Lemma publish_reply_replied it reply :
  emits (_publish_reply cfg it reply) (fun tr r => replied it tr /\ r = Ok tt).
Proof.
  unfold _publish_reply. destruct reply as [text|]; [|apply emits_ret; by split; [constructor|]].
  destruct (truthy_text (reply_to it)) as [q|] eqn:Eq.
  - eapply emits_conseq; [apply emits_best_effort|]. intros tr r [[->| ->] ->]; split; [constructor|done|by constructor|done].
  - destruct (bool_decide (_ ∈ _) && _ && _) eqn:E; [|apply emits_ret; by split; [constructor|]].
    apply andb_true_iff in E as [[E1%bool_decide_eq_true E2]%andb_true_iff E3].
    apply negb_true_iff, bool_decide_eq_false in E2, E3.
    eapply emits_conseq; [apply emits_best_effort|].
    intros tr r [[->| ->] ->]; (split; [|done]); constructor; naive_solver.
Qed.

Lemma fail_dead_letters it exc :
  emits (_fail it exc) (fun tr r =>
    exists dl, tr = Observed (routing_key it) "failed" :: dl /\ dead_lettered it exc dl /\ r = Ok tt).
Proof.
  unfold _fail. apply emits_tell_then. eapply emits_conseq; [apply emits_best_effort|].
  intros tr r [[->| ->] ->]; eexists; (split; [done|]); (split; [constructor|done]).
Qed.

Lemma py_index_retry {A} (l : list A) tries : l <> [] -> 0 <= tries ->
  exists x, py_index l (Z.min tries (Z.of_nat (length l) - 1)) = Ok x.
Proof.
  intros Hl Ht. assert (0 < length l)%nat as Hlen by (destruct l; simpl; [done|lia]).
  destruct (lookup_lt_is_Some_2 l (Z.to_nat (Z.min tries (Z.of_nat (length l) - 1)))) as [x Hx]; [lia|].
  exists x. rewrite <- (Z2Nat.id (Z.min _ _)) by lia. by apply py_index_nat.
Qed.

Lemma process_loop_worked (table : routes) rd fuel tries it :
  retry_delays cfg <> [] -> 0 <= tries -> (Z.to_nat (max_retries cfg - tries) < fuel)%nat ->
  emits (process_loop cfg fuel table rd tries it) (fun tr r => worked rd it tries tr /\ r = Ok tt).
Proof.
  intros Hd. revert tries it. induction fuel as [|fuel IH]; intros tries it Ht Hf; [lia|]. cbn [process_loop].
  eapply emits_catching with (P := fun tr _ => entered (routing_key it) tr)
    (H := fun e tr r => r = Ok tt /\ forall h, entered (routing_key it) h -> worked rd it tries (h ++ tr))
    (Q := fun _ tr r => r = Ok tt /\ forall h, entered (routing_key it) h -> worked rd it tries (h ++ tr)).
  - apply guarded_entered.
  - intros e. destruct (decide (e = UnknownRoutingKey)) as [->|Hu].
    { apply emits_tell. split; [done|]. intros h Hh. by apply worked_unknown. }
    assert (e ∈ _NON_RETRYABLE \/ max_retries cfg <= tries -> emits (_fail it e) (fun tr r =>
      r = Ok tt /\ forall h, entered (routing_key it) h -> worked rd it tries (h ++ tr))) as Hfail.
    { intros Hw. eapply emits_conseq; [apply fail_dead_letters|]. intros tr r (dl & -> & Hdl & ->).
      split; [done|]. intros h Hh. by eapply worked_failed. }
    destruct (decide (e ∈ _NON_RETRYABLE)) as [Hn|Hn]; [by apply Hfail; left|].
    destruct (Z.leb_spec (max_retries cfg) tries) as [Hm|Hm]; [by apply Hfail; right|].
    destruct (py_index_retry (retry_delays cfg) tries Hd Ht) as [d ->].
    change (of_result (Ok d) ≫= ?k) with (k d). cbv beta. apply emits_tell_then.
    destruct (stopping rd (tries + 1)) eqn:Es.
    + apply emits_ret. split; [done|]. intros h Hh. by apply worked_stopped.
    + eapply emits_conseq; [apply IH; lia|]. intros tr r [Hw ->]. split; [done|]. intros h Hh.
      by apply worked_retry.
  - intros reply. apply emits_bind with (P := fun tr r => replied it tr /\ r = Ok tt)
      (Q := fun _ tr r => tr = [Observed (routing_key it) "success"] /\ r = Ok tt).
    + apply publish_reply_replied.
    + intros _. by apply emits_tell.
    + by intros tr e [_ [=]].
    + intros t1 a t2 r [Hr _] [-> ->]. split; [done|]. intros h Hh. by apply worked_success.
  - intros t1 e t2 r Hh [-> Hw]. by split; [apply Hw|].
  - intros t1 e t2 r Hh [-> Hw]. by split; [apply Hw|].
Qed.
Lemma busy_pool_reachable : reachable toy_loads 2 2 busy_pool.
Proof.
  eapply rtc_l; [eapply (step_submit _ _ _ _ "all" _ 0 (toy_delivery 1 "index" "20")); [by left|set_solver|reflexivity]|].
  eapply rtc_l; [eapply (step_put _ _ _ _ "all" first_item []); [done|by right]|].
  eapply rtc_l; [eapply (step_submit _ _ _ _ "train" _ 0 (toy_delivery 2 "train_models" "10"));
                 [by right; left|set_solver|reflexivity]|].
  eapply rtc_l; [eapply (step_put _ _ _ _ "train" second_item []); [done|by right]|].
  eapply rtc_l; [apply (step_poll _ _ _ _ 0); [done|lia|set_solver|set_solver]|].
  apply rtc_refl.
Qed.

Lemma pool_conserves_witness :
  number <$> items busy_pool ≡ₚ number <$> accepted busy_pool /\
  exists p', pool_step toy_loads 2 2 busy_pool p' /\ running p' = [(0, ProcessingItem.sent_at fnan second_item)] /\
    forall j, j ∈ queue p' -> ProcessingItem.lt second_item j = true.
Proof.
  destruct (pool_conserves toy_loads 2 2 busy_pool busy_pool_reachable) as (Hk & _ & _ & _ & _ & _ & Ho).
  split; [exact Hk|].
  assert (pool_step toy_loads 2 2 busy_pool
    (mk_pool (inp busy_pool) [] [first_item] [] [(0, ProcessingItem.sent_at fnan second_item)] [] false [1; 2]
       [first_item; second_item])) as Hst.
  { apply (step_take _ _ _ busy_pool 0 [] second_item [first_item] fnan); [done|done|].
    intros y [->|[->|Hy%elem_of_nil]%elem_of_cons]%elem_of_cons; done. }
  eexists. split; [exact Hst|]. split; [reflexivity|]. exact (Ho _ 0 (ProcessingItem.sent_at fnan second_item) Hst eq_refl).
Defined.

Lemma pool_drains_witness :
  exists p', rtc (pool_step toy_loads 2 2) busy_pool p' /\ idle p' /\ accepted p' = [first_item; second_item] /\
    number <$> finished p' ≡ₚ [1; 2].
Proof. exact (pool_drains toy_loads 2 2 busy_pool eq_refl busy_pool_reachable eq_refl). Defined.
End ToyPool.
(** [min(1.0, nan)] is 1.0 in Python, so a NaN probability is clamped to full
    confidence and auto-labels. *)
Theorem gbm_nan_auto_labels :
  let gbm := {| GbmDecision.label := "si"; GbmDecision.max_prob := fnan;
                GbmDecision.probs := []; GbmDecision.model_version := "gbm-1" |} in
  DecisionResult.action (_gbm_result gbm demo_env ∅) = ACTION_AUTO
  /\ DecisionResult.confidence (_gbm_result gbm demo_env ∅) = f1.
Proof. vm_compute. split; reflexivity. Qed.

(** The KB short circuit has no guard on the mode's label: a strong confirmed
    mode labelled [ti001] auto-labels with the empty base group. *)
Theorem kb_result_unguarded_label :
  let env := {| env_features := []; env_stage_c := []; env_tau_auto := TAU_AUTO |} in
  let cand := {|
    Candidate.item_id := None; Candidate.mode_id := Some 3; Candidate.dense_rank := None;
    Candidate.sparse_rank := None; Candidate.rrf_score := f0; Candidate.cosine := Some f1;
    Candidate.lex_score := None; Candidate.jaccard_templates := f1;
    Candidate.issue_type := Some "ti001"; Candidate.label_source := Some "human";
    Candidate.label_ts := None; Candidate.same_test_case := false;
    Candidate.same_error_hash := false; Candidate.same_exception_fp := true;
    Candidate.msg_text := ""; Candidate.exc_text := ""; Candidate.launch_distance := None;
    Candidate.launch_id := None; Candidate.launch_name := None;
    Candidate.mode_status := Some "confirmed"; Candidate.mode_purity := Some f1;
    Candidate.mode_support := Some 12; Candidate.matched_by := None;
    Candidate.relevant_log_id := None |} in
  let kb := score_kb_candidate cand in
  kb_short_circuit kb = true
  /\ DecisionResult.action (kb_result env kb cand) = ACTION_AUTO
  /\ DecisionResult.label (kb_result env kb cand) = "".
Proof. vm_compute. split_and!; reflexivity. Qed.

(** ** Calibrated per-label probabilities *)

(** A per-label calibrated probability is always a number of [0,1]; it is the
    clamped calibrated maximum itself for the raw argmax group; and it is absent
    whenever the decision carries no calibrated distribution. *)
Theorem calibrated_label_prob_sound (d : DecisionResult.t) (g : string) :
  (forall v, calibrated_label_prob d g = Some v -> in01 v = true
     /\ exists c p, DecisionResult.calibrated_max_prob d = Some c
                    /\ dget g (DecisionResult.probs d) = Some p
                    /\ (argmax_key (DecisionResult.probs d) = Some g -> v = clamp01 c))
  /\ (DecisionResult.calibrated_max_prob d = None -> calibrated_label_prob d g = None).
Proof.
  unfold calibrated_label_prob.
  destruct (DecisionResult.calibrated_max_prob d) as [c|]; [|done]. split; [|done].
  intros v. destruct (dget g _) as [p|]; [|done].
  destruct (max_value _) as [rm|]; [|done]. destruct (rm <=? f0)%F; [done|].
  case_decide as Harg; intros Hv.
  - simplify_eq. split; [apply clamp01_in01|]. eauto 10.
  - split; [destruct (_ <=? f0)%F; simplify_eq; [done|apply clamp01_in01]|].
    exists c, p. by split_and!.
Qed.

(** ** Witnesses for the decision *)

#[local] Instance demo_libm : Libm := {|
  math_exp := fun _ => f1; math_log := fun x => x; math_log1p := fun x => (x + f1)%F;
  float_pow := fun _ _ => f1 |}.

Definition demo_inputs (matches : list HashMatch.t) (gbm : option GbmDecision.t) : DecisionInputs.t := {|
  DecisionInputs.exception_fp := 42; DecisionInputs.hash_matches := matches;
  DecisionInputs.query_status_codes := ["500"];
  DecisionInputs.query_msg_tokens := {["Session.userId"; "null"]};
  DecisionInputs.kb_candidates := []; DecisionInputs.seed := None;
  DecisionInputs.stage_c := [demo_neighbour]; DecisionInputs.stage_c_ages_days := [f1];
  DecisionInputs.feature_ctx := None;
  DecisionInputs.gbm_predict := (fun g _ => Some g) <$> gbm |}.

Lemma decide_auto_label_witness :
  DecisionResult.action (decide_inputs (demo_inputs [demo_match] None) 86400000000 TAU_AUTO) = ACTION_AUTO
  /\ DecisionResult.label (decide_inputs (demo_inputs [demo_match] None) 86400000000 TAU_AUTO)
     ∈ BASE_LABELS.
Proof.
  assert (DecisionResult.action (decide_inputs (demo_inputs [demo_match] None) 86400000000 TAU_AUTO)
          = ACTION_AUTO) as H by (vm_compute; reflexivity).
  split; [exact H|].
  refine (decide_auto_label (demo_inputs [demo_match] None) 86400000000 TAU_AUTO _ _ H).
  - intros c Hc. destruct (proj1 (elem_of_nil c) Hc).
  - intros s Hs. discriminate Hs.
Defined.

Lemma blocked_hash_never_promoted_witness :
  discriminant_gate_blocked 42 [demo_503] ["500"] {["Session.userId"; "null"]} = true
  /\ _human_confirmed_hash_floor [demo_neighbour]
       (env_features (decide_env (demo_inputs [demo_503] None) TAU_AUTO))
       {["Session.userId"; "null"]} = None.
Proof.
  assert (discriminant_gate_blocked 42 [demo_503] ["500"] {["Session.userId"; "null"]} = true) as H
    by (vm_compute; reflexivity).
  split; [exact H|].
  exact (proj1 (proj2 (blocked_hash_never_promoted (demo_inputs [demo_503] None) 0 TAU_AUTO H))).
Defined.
★ ★ ★ ★ ★
# Exercise
Reproduce only what lies between the start of the listing above and the end of the line containing "apply andb_true_iff in", keeping every line exact.

# Response to this task
Lemma publish_reply_replied it reply :
  emits (_publish_reply cfg it reply) (fun tr r => replied it tr /\ r = Ok tt).
Proof.
  unfold _publish_reply. destruct reply as [text|]; [|apply emits_ret; by split; [constructor|]].
  destruct (truthy_text (reply_to it)) as [q|] eqn:Eq.
  - eapply emits_conseq; [apply emits_best_effort|]. intros tr r [[->| ->] ->]; split; [constructor|done|by constructor|done].
  - destruct (bool_decide (_ ∈ _) && _ && _) eqn:E; [|apply emits_ret; by split; [constructor|]].
    apply andb_true_iff in E as [[E1%bool_decide_eq_true E2]%andb_true_iff E3].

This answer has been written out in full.